In regard to ratified treaties, a State cannot hide behind state sovereignty to avoid international obligations. International compliance and control measures established by various legal regimes demonstrate that state sovereignty is diminished and the Westphalian Order does not exist anymore in its pristine form.

Implementation of the Resolutions may offend the provisions of the Constitution. In Sri Lanka, the Constitution grants sovereignty to the people and its elements are enshrined under Article 4 of the 1978 Constitution of Sri Lanka. If the legislative implementation of the proposed Resolution offends the Constitution, Sri Lanka should propose an alternative counter resolution which is in harmony with our constitutional provisions.



Implementing the Geneva Resolutions is an exacting task. It will encounter many challenges and dilemmas. The draft report evince that High Commissioner has not understood the atrocities committed by the rebel forces or Kadi’s Case in the European Court of Justice on freezing of assets without due process.

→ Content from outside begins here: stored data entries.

(* ===== verification/Constants.v ===== *)
(** * Constants

    The parameter set of ML-DSA-87 ([src/src/mldsa87/constant.h]), the twiddle
    factors and signing context ([constant.c]), the status words ([sw.h]) and the
    sizes of the application ([constants.h]). *)
From S2P Require Import Prelude CInt.

(** Sizes are [nat] where they index arrays, [Z] where they enter arithmetic. *)
Definition ADDRESS_SIZE : nat := 64.
Definition DESCRIPTOR_BYTES : nat := 3.
Definition SEED_BYTES : nat := 32.
Definition CRH_BYTES : nat := 64.
Definition TR_BYTES : nat := 64.
Definition RND_BYTES : nat := 32.
Definition N : nat := 256.
Definition Q_CONST : Z := 8380417.
Definition Q_INV : Z := 58728449.
Definition D : Z := 13.

Definition K : nat := 8.
Definition L : nat := 7.
Definition ETA : Z := 2.
Definition TAU : nat := 60.
Definition BETA : Z := 120.
Definition GAMMA1 : Z := Z.shiftl 1 19.
Definition GAMMA2 : Z := (Q_CONST - 1) / 32.
Definition OMEGA : nat := 75.
Definition CTILDE_BYTES : nat := 64.

Definition POLY_T1_PACKED_BYTES : nat := 320.
Definition POLY_T0_PACKED_BYTES : nat := 416.
Definition POLY_ETA_PACKED_BYTES : nat := 96.
Definition POLY_Z_PACKED_BYTES : nat := 640.
Definition POLY_VEC_H_PACKED_BYTES : nat := OMEGA + K.
Definition POLY_W1_PACKED_BYTES : nat := 128.

Definition CRYPTO_PUBLIC_KEY_BYTES : nat := SEED_BYTES + K * POLY_T1_PACKED_BYTES.
Definition CRYPTO_BYTES : nat :=
  CTILDE_BYTES + L * POLY_Z_PACKED_BYTES + POLY_VEC_H_PACKED_BYTES.

Definition SHAKE_128_RATE : nat := 168.
Definition SHAKE_256_RATE : nat := 136.
Definition STREAM_128_BLOCK_BYTES : nat := SHAKE_128_RATE.
Definition STREAM_256_BLOCK_BYTES : nat := SHAKE_256_RATE.
Definition POLY_UNIFORM_N_BLOCKS : nat :=
  (768 + STREAM_128_BLOCK_BYTES - 1) / STREAM_128_BLOCK_BYTES.
Definition POLY_UNIFORM_ETA_N_BLOCKS : nat :=
  (136 + STREAM_256_BLOCK_BYTES - 1) / STREAM_256_BLOCK_BYTES.
Definition POLY_UNIFORM_GAMMA1_N_BLOCKS : nat :=
  (POLY_Z_PACKED_BYTES + STREAM_256_BLOCK_BYTES - 1) / STREAM_256_BLOCK_BYTES.

Definition CTX_LEN : nat := 8.

Definition SIGNATURE_CHUNK_SIZE : nat := 258.
Definition SIGNATURE_LAST_CHUNK_SIZE : nat := 241.
Definition PK_CHUNK_SIZE : nat := 258.
Definition PK_LAST_CHUNK_SIZE : nat := 12.
Definition PK_CHUNKS : nat := 11.

Definition ZETAS : list Z := [
    0; 25847; (-2608894); (-518909); 237124; (-777960); (-876248); 466468; 1826347; 2353451;
    (-359251); (-2091905); 3119733; (-2884855); 3111497; 2680103; 2725464; 1024112;
    (-1079900); 3585928; (-549488); (-1119584); 2619752; (-2108549); (-2118186); (-3859737);
    (-1399561); (-3277672); 1757237; (-19422); 4010497; 280005; 2706023; 95776; 3077325;
    3530437; (-1661693); (-3592148); (-2537516); 3915439; (-3861115); (-3043716); 3574422;
    (-2867647); 3539968; (-300467); 2348700; (-539299); (-1699267); (-1643818); 3505694;
    (-3821735); 3507263; (-2140649); (-1600420); 3699596; 811944; 531354; 954230; 3881043;
    3900724; (-2556880); 2071892; (-2797779); (-3930395); (-1528703); (-3677745);
    (-3041255); (-1452451); 3475950; 2176455; (-1585221); (-1257611); 1939314; (-4083598);
    (-1000202); (-3190144); (-3157330); (-3632928); 126922; 3412210; (-983419); 2147896;
    2715295; (-2967645); (-3693493); (-411027); (-2477047); (-671102); (-1228525); (-22981);
    (-1308169); (-381987); 1349076; 1852771; (-1430430); (-3343383); 264944; 508951;
    3097992; 44288; (-1100098); 904516; 3958618; (-3724342); (-8578); 1653064; (-3249728);
    2389356; (-210977); 759969; (-1316856); 189548; (-3553272); 3159746; (-1851402);
    (-2409325); (-177440); 1315589; 1341330; 1285669; (-1584928); (-812732); (-1439742);
    (-3019102); (-3881060); (-3628969); 3839961; 2091667; 3407706; 2316500; 3817976;
    (-3342478); 2244091; (-2446433); (-3562462); 266997; 2434439; (-1235728); 3513181;
    (-3520352); (-3759364); (-1197226); (-3193378); 900702; 1859098; 909542; 819034; 495491;
    (-1613174); (-43260); (-522500); (-655327); (-3122442); 2031748; 3207046; (-3556995);
    (-525098); (-768622); (-3595838); 342297; 286988; (-2437823); 4108315; 3437287;
    (-3342277); 1735879; 203044; 2842341; 2691481; (-2590150); 1265009; 4055324; 1247620;
    2486353; 1595974; (-3767016); 1250494; 2635921; (-3548272); (-2994039); 1869119;
    1903435; (-1050970); (-1333058); 1237275; (-3318210); (-1430225); (-451100); 1312455;
    3306115; (-1962642); (-1279661); 1917081; (-2546312); (-1374803); 1500165; 777191;
    2235880; 3406031; (-542412); (-2831860); (-1671176); (-1846953); (-2584293); (-3724270);
    594136; (-3776993); (-2013608); 2432395; 2454455; (-164721); 1957272; 3369112; 185531;
    (-1207385); (-3183426); 162844; 1616392; 3014001; 810149; 1652634; (-3694233);
    (-1799107); (-3038916); 3523897; 3866901; 269760; 2213111; (-975884); 1717735; 472078;
    (-426683); 1723600; (-1803090); 1910376; (-1667432); (-1104333); (-260646); (-3833893);
    (-2939036); (-2235985); (-420899); (-2286327); 183443; (-976891); 1612842; (-3545687);
    (-554416); 3919660; (-48306); (-1362209); 3937738; 1400424; (-846154); 1976782].

Definition CTX : list Z := [90; 79; 78; 68; 0x01; 0x01; 0x00; 0x00].

(** ** Error codes ([error.h]; [cx_err_t] zero is success) *)
Definition ERR_NONE : Z := 0.
Definition ERR_INVALID_SIGB_LENGTH : Z := 3.
Definition ERR_INVALID_CONTEXT_LENGTH : Z := 4.
Definition ERR_INVALID_SEED_LENGTH : Z := 5.
Definition ERR_INVALID_LENGTH : Z := 6.
Definition ERR_INVALID_MESSAGE : Z := 9.
Definition ERR_INVALID_SIGNATURE : Z := 10.

(** ** Status words ([sw.h]) *)
Definition SW_OK : Z := 0x9000.
Definition SW_DENY : Z := 0x6985.
Definition SW_WRONG_P1P2 : Z := 0x6A86.
Definition SW_WRONG_DATA_LENGTH : Z := 0x6A87.
Definition SW_INS_NOT_SUPPORTED : Z := 0x6D00.
Definition SW_CLA_NOT_SUPPORTED : Z := 0x6E00.
Definition SW_WRONG_RESPONSE_LENGTH : Z := 0xB000.
Definition SW_DISPLAY_BIP32_PATH_FAIL : Z := 0xB001.
Definition SW_DISPLAY_ADDRESS_FAIL : Z := 0xB002.
Definition SW_DISPLAY_AMOUNT_FAIL : Z := 0xB003.
Definition SW_WRONG_TX_LENGTH : Z := 0xB004.
Definition SW_TX_PARSING_FAIL : Z := 0xB005.
Definition SW_TX_HASH_FAIL : Z := 0xB006.
Definition SW_BAD_STATE : Z := 0xB007.
Definition SW_SIGNATURE_FAIL : Z := 0xB008.

(** ** Application ([constants.h], [dispatcher.h]) *)
Definition CLA : Z := 0xE0.
Definition APPVERSION_LEN : nat := 3.
Definition MAX_APPNAME_LEN : nat := 64.
Definition MAX_TRANSACTION_LEN : nat := 510.
Definition ZOND_ADDRESS_PREFIX : Z := 81.
Definition DATA_FIRST : Z := 0x00.
Definition DATA_MORE : Z := 0x01.
Definition DATA_LAST : Z := 0x02.

(** The derived sizes are the documented ones. *)
Example sizes_documented :
  CRYPTO_PUBLIC_KEY_BYTES = 2592%nat /\ CRYPTO_BYTES = 4627%nat /\ GAMMA2 = 261888 /\
  GAMMA1 = 524288 /\ length ZETAS = N.
Proof. by vm_compute. Qed.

High Commissioner has gone on to declare unfairly and wrongly that security forces who saved Sri Lanka’s territorial integrity and sovereignty as enemies of mankind (Hostes Humanis) by subjecting them to universal jurisdiction and International Criminal court. (preambular part).

At this time, we must not forget that President Mahinda Rajapaksa saved the country from the rebel forces. If not for him, the armed conflict would have dragged on for many years. In this context, he was assisted by India, Pakistan, USA and many other countries. He was also assisted by the Defence Secretary, Army Commander and many others. Since then, we have enjoyed freedom from fear and freedom from unlawful killing. (preambular part need to recite this fact).

Geneva Resolution must not be rejected in toto. A rejection might send wrong signals to UN Member States. After all, the UN is the best friend of small and weak States, although the Thucydides’ doctrine (powerful States do what they can and small States must accept what they must) still continue to apply in the conduct of international relations and diplomacy. Notwithstanding the aforementioned phenomenon, the UN has assisted small and weak States in situations where might is not right. Let us engage with quiet diplomacy and convince the international community to go along with our counter resolution. (preambular part needs to recite some of these observations)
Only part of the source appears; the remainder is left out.